9. While local retailers are facing vast challenges from disruptive technologies, there are also plenty of opportunities within for them to transform and rejuvenate. Local retailers can make “what stands in the way” become “the way” by leveraging the very platforms that are disrupting the industry. With the rise of online retailing, local retailers now have access to a consumer base beyond the shores of Singapore. Likewise, retailers can make use of personalised marketing and data analytics to help them create better shopping experiences for their customers and make more informed business decisions. Technology can also help businesses re-think and re-design employee roles, deploy them more efficiently and train them more effectively.

Innovating and Transforming to Stay Ahead

10. For the retail industry to succeed, the industry must be poised to capitalise on these opportunities. There must be a re-think on how retailers approach their businesses. While investments in software and hardware are necessary conditions for success, they are insufficient; business owners cannot forget the heart-ware of the industry: its people.

11. Developing the right human resource is a fundamental enabler for retailers to ride the digital wave and succeed in a volatile and uncertain future. It is the people who uncover creative solutions to complex problems and offer that human touch that technology cannot replace. For this to happen, businesses must rethink their approach to human resource development. Employers must explore new ways to attract passionate new talent into the sector while continuing to reskill and upskill its existing workers.

Significance of the MOU

12. One way to achieve this is to work with education institutes to help existing workers deepen their skills and widen the scope of their competencies over time. By embracing the idea of lifelong learning, we can ensure that we will be well-equipped to handle any new challenges that may come our way.

13. In this light, I am happy to see SIM University and Nanyang Polytechnic come together to sign a Master Collaboration Agreement, which will give SkillsFuture Earn and Learn Programmes credit recognition for degree programmes offered by SIM University. For example, upon completion of their WSQ Specialist Diploma in Retail Management, graduates of the SIRS programme can sign up for a Bachelor of Science in Marketing degree with SIM University, receiving exemptions of up to 30 credit units, or about 1 semester’s worth of work.

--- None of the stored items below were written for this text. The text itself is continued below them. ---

(** * Movie script parser: a shallow embedding of
      [src/data/parse_movie_script.py] and the properties of its
      line-by-line parsing pass.

    Python values are modelled as follows.
    - [str] is [string]; a character is a code point in U+0000..U+00FF
      (Rocq's 8-bit [ascii]), and [isspace], [isdigit] and [lower] are
      Python's on that range.
    - [io.StringIO] is a record of its contents and its stream position;
      [seek] and [truncate] raise [ValueError] on a negative argument, as
      in Python, so positions handed to them are integers ([Z]).
    - [collections.Counter] is a [gmap string nat] read with default 0,
      the [set] of character names is a [gset string], and [sorted] is a
      merge sort by code points.
    - An exception is a value of [exn]; code that can raise lives in the
      [result] monad.
    - The [entries] list is shared between the parser state and the
      [Scene] built from it, but the state rebinds [entries] to a fresh
      list (or the pass ends) before the list is appended to again, so
      the scenes are modelled by value. *)

From Stdlib Require Import ZArith Ascii String DecimalString.
From stdpp Require Import base option list gmap strings sorting.

Open Scope string_scope.
Open Scope list_scope.
Open Scope nat_scope.

(** ** Characters *)

Definition TAB : ascii := ascii_of_nat 9.
Definition LF : ascii := ascii_of_nat 10.
Definition HYPHEN : ascii := ascii_of_nat 45.

Definition between (lo hi : nat) (c : ascii) : bool :=
  (lo <=? nat_of_ascii c)%nat && (nat_of_ascii c <=? hi)%nat.

(** [str.isspace] on one code point: TAB..CR, FS..US, space, NEL, NBSP. *)
Definition isspace (c : ascii) : bool :=
  between 9 13 c || between 28 32 c || between 133 133 c || between 160 160 c.

(** The class [\d] of [re] on [str] patterns: decimal digits. *)
Definition isdigit (c : ascii) : bool := between 48 57 c.

(** [str.lower] on one code point: A..Z and the Latin-1 capitals. *)
Definition lower_char (c : ascii) : ascii :=
  if between 65 90 c || (between 192 222 c && negb (between 215 215 c))
  then ascii_of_nat (nat_of_ascii c + 32)
  else c.

Definition is_char (x c : ascii) : bool := bool_decide (c = x).

(** ** Strings *)

(** Truth value of a [str]: non-empty. *)
Definition truthy (s : string) : bool :=
  match s with "" => false | String _ _ => true end.

(** Truth value of an [Optional[str]]: not [None] and non-empty. *)
Definition truthy_opt (o : option string) : bool :=
  match o with Some s => truthy s | None => false end.

Fixpoint str_lower (s : string) : string :=
  match s with
  | "" => ""
  | String c s' => String (lower_char c) (str_lower s')
  end.

Fixpoint lstrip (p : ascii → bool) (s : string) : string :=
  match s with
  | "" => ""
  | String c s' => if p c then lstrip p s' else s
  end.

Fixpoint rstrip (p : ascii → bool) (s : string) : string :=
  match s with
  | "" => ""
  | String c s' =>
      match rstrip p s' with
      | "" => if p c then "" else String c ""
      | r => String c r
      end
  end.

(** [s.strip(chars)] with the character set given as a predicate. *)
Definition strip_chars (p : ascii → bool) (s : string) : string :=
  rstrip p (lstrip p s).

(** [s.strip()] *)
Definition str_strip (s : string) : string := strip_chars isspace s.

(** [s.split()]: the maximal runs of non-whitespace characters.  [tok] is
    the token being read, reversed. *)
Fixpoint split_ws_from (tok : string) (s : string) : list string :=
  match s with
  | "" => if truthy tok then [String.rev tok] else []
  | String c s' =>
      if isspace c
      then (if truthy tok then [String.rev tok] else []) ++ split_ws_from "" s'
      else split_ws_from (String c tok) s'
  end.

Definition str_split (s : string) : list string := split_ws_from "" s.

(** [s.split(sep)] for a one-character separator: every occurrence
    splits, empty fields are kept. *)
Fixpoint str_split_on (sep : ascii) (s : string) : list string :=
  match s with
  | "" => [""]
  | String c s' =>
      if is_char sep c then "" :: str_split_on sep s'
      else match str_split_on sep s' with
           | f :: fs => String c f :: fs
           | [] => [String c ""]
           end
  end.

Fixpoint str_take (n : nat) (s : string) : string :=
  match n, s with
  | S n', String c s' => String c (str_take n' s')
  | _, _ => ""
  end.

Fixpoint str_drop (n : nat) (s : string) : string :=
  match n, s with
  | S n', String _ s' => str_drop n' s'
  | _, _ => s
  end.

Fixpoint str_repeat (c : ascii) (n : nat) : string :=
  match n with
  | O => ""
  | S n' => String c (str_repeat c n')
  end.

(** ** Exceptions *)

Inductive exn : Set := ValueError | IndexError | OSError.

Inductive result (A : Type) : Type :=
  | Ok (a : A)
  | Raise (e : exn).
Arguments Ok {A} a.
Arguments Raise {A} e.

#[global] Instance result_ret : MRet result := λ A a, Ok a.
#[global] Instance result_bind : MBind result := λ A B f m,
  match m with
  | Ok a => f a
  | Raise e => Raise e
  end.
(** X2.  Whatever the request, the table of posts is changed only when the
    administrator is logged in: for any other session (none, a stale one,
    another user) every view leaves [blog_posts] as it was. *)
Theorem only_admin_changes_posts :
  forall gen chk (r : Request) (c : Ctx),
    ~ admin_logged_in c ->
    blog_posts (db (dispatch gen chk r c).2) = blog_posts (db c).
Proof.
  intros gen chk r c Hnot.
  assert (Hadm : forall A (f : A -> Flask Response) args,
             blog_posts (db (admin_only f args c).2) = blog_posts (db c)).
  { intros A f args.
    destruct (admin_only_runs_only_for_admin f args c) as [Ha|[e He]];
      [contradiction | now rewrite He]. }
  destruct r; cbn [dispatch]; try reflexivity; try apply Hadm.
  - apply show_post_keeps_posts.
  - apply register_keeps_posts.
  - now rewrite (proj1 (login_cases chk form c)).
Qed.

Lemma only_admin_changes_posts_witness :
  blog_posts
    (db (dispatch example_generate example_check (GET_delete_post 1)
           (as_user example_store (Some 2))).2)
  = [first_post; second_post].
Proof.
  apply (only_admin_changes_posts example_generate example_check
           (GET_delete_post 1) (as_user example_store (Some 2))).
  intros (u & Hu & Hid). cbn in Hu. injection Hu as <-. discriminate Hid.
Defined.

Lemma reachable_keys_unique_witness :
  keys_unique
    {| users := [alice]; blog_posts := [];
       comments := [Comment.mk 1 (Some 1) None "nice post"] |}.
Proof.
  apply (reachable_keys_unique example_generate example_check).
  exact (reachable_request example_generate example_check _ (Some 1) []
           (ANY_post 7 (Some (UserComment.mk "nice post")))
           (reachable_request example_generate example_check _ None []
              (ANY_register (Some alice_form) "s1")
              (reachable_create_all _ _))).
Defined.

(** X7.  No request removes or rewrites a stored user: after any request the
    table of users is the one before, with at most one row appended. *)
Theorem users_only_grow :
  forall gen chk (r : Request) (c : Ctx),
    users (db (dispatch gen chk r c).2) = users (db c) \/
    exists u, users (db (dispatch gen chk r c).2) = (users (db c) ++ [u])%list.
Proof.
  intros gen chk r c.
  destruct (dispatch_store_step gen chk r c); cbn; eauto.
Qed.

(** X8.  No request removes a comment or changes its identifier, author or text:
    after any request every comment row is still at its place, and differs
    from the row before at most in a parent reference set to NULL. *)
Theorem comments_never_removed_or_edited :
  forall gen chk (r : Request) (c : Ctx) (i : nat) (cm : Comment.t),
    comments (db c) !! i = Some cm ->
    exists cm',
      comments (db (dispatch gen chk r c).2) !! i = Some cm' /\
      Comment.id cm' = Comment.id cm /\
      Comment.author_id cm' = Comment.author_id cm /\
      Comment.text cm' = Comment.text cm /\
      (Comment.post_id cm' = Comment.post_id cm \/ Comment.post_id cm' = None).
Proof.
  intros gen chk r c i cm Hi.
  destruct (dispatch_store_step gen chk r c); cbn;
    try (exists cm; repeat split; auto; fail).
  - exists cm. split; [|repeat split; auto].
    apply lookup_app_l_Some. exact Hi.
  - exists (unparent k cm). split; [now rewrite list_lookup_fmap, Hi|].
    unfold unparent. case_decide; cbn; repeat split; auto.
Qed.

Lemma comments_never_removed_or_edited_witness :
  exists cm',
    comments
      (db (dispatch example_generate example_check (GET_delete_post 1)
             (as_user example_store (Some 1))).2) !! 0%nat = Some cm' /\
    Comment.id cm' = 1 /\ Comment.text cm' = "nice post".
Proof.
  destruct (comments_never_removed_or_edited example_generate example_check
              (GET_delete_post 1) (as_user example_store (Some 1)) 0%nat
              nice_comment)
    as (cm' & H & Hid & _ & Htext & _).
  - reflexivity.
  - exists cm'. repeat split; assumption.
Defined.

(** ** The administrator's views, case by case *)

Lemma admin_only_cases {A} (f : A -> Flask Response) args c :
  (admin_only f args c).2 = c \/
  (admin_logged_in c /\ admin_only f args c = f args c).
Proof.
  destruct (admin_only_runs_only_for_admin f args c) as [Ha|[e He]].
  - right. split; [exact Ha | now apply admin_only_admin].
  - left. now rewrite He.
Qed.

14. I am also pleased to see that SIRS will be inking the Training Cooperation Agreement with the Alibaba Group’s Taobao University to share Alibaba’s best practices with local retailers. Singapore has always placed paramount importance on investing in our people, and I am particularly heartened to have a global frontrunner like the Alibaba Group join forces with us in this respect. Learning from the experiences of the world’s leading online retailer, customised by SIRS for the local context, will galvanise the Singapore retail industry and take us to greater heights.

Conclusion

15. As Anchor Provider for the retail sector and an appointed Lean Enterprise Development Multiplier, SIRS is well-equipped to offer the right mix of training and solutions to help retailers weather the challenges ahead. The two agreements that will be signed today will enable SIRS to further broaden its offerings to help our industry workforce deepen their skills, widen the scope of their competencies and formulate creative solutions to push retail to the next level. I strongly encourage retailers to take advantage of the courses and business solutions offered by SIRS.

16. As we look towards the future, perhaps the only certainty is that the pace of change will continue to quicken. But if we remain nimble and adaptable, I am certain that we can together embrace these challenges and catalyse them into opportunities for business growth and transformation.